(Stored data entries)

::::::::::

(** A round of the worker: nothing, or the head of the queue is handled. If the worker
    dies the queue is gone. *)
Lemma worker_step_run w w' :
  worker_step decode_write_command w = Some w' →
  wk_applied w <= wk_applied w' ∧
  ((w' = w ∧ (wk_alive w = true → match wk_queue w with c :: _ => is_install c = true | [] => True end))
   ∨ ∃ c q, wk_queue w = c :: q ∧ wk_alive w = true
     ∧ ((wk_alive w' = true ∧ wk_queue w' = q) ∨ (wk_alive w' = false ∧ wk_queue w' = []))
     ∧ (is_install c = false → wk_alive w' = true →
        wk_applied w' = N.max (wk_applied w) match c with ApplyEntries es => default 0 (e_index <$> last es) | _ => 0 end)).
Proof.
  unfold worker_step. destruct (wk_queue w) as [|c q] eqn:Eq; [intros [= <-]; split; [lia|by left]|].
  destruct (wk_alive w) eqn:Ea; simpl; [|intros [= <-]; split; [lia|by left]].
  destruct (can_handle c w) eqn:Ec.
  2: { intros [= <-]. split; [lia|left]. split; [done|]. by destruct c. }
  destruct (handle_command decode_write_command c _) as [[w1 r1]|] eqn:E1; simpl; [|done].
  assert (wk_queue w1 = q ∧ wk_alive w1 = true ∧ wk_applied w <= wk_applied w1 ∧
    (is_install c = false → ∀ u, r1 = Ok u →
      wk_applied w1 = N.max (wk_applied w) match c with ApplyEntries es => default 0 (e_index <$> last es) | _ => 0 end))
    as (Hq & Ha & Hle & Hap).
  { destruct c as [es|snap resp|resp|captured ep resp]; simpl in E1.
    - apply apply_and_notify_run in E1 as (? & ? & ? & Hap). simpl in *. split_and!; [done|congruence|done|].
      intros _ u Hu. by apply (Hap u).
    - apply bind_inv in E1 as (w2 & r2 & H2 & E1). unfold attempt in H2.
      destruct (install_prepared_snapshot _ _ _) as [[w3 r3]|] eqn:E3; [|done]. injection H2 as <- <-.
      assert (wk_queue w3 = q ∧ wk_alive w3 = true ∧ wk_applied w <= wk_applied w3) as (? & ? & ?).
      { apply bind_inv in E3 as (w4 & r4 & H4 & E3). unfold lift_machine in H4.
        destruct (sm_install _ _ _) as [[m r5]|]; [|done]. injection H4 as <- <-.
        destruct r5 as [r5|e]; [|destruct E3 as [-> ->]; simpl; split_and!; (done || lia)].
        apply bind_inv in E3 as (w6 & r6 & H6 & E3).
        destruct r5; [unfold advance, modify in H6|..]; injection H6 as <- <-; injection E3 as <- <-;
          simpl; [|split_and!; (done || lia)..].
        case_bool; simpl; split_and!; (done || lia). }
      apply bind_inv in E1 as (w5 & r5 & H5 & E1). unfold respond, modify in *.
      destruct r3 as [[]|]; injection H5 as <- <-; injection E1 as <- <-; simpl; split_and!; done.
    - injection E1 as <- <-. simpl. split_and!; (done || (intros; lia) || lia).
    - unfold respond, modify, mbind, proc_bind, get in E1.
      destruct captured as [cap|e]; [destruct (_ =? _)|]; injection E1 as <- <-; simpl;
        split_and!; (done || (intros; lia) || lia). }
  destruct r1 as [u|e]; intros [= <-]; (split; [done|right; exists c, q; split_and!; try done]).
  - by left.
  - intros Hi _. by eapply Hap.
  - by right.
Qed.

::::::::::

> **TASK STATEMENT**:
From the first line down to the last, give the records again exactly.

> **RESULT OF THE TASK**:
(** A round of the worker: nothing, or the head of the queue is handled. If the worker
    dies the queue is gone. *)
Lemma worker_step_run w w' :
  worker_step decode_write_command w = Some w' →
  wk_applied w <= wk_applied w' ∧
  ((w' = w ∧ (wk_alive w = true → match wk_queue w with c :: _ => is_install c = true | [] => True end))
   ∨ ∃ c q, wk_queue w = c :: q ∧ wk_alive w = true
     ∧ ((wk_alive w' = true ∧ wk_queue w' = q) ∨ (wk_alive w' = false ∧ wk_queue w' = []))
     ∧ (is_install c = false → wk_alive w' = true →
        wk_applied w' = N.max (wk_applied w) match c with ApplyEntries es => default 0 (e_index <$> last es) | _ => 0 end)).
Proof.
  unfold worker_step. destruct (wk_queue w) as [|c q] eqn:Eq; [intros [= <-]; split; [lia|by left]|].
  destruct (wk_alive w) eqn:Ea; simpl; [|intros [= <-]; split; [lia|by left]].
  destruct (can_handle c w) eqn:Ec.
  2: { intros [= <-]. split; [lia|left]. split; [done|]. by destruct c. }
  destruct (handle_command decode_write_command c _) as [[w1 r1]|] eqn:E1; simpl; [|done].
  assert (wk_queue w1 = q ∧ wk_alive w1 = true ∧ wk_applied w <= wk_applied w1 ∧
    (is_install c = false → ∀ u, r1 = Ok u →
      wk_applied w1 = N.max (wk_applied w) match c with ApplyEntries es => default 0 (e_index <$> last es) | _ => 0 end))
    as (Hq & Ha & Hle & Hap).
  { destruct c as [es|snap resp|resp|captured ep resp]; simpl in E1.
    - apply apply_and_notify_run in E1 as (? & ? & ? & Hap). simpl in *. split_and!; [done|congruence|done|].
      intros _ u Hu. by apply (Hap u).
    - apply bind_inv in E1 as (w2 & r2 & H2 & E1). unfold attempt in H2.
      destruct (install_prepared_snapshot _ _ _) as [[w3 r3]|] eqn:E3; [|done]. injection H2 as <- <-.
      assert (wk_queue w3 = q ∧ wk_alive w3 = true ∧ wk_applied w <= wk_applied w3) as (? & ? & ?).
      { apply bind_inv in E3 as (w4 & r4 & H4 & E3). unfold lift_machine in H4.
        destruct (sm_install _ _ _) as [[m r5]|]; [|done]. injection H4 as <- <-.
        destruct r5 as [r5|e]; [|destruct E3 as [-> ->]; simpl; split_and!; (done || lia)].
        apply bind_inv in E3 as (w6 & r6 & H6 & E3).
        destruct r5; [unfold advance, modify in H6|..]; injection H6 as <- <-; injection E3 as <- <-;
          simpl; [|split_and!; (done || lia)..].
        case_bool; simpl; split_and!; (done || lia). }
      apply bind_inv in E1 as (w5 & r5 & H5 & E1). unfold respond, modify in *.
      destruct r3 as [[]|]; injection H5 as <- <-; injection E1 as <- <-; simpl; split_and!; done.
    - injection E1 as <- <-. simpl. split_and!; (done || (intros; lia) || lia).
    - unfold respond, modify, mbind, proc_bind, get in E1.
      destruct captured as [cap|e]; [destruct (_ =? _)|]; injection E1 as <- <-; simpl;
        split_and!; (done || (intros; lia) || lia). }
  destruct r1 as [u|e]; intros [= <-]; (split; [done|right; exists c, q; split_and!; try done]).
  - by left.
  - intros Hi _. by eapply Hap.
  - by right.
Qed.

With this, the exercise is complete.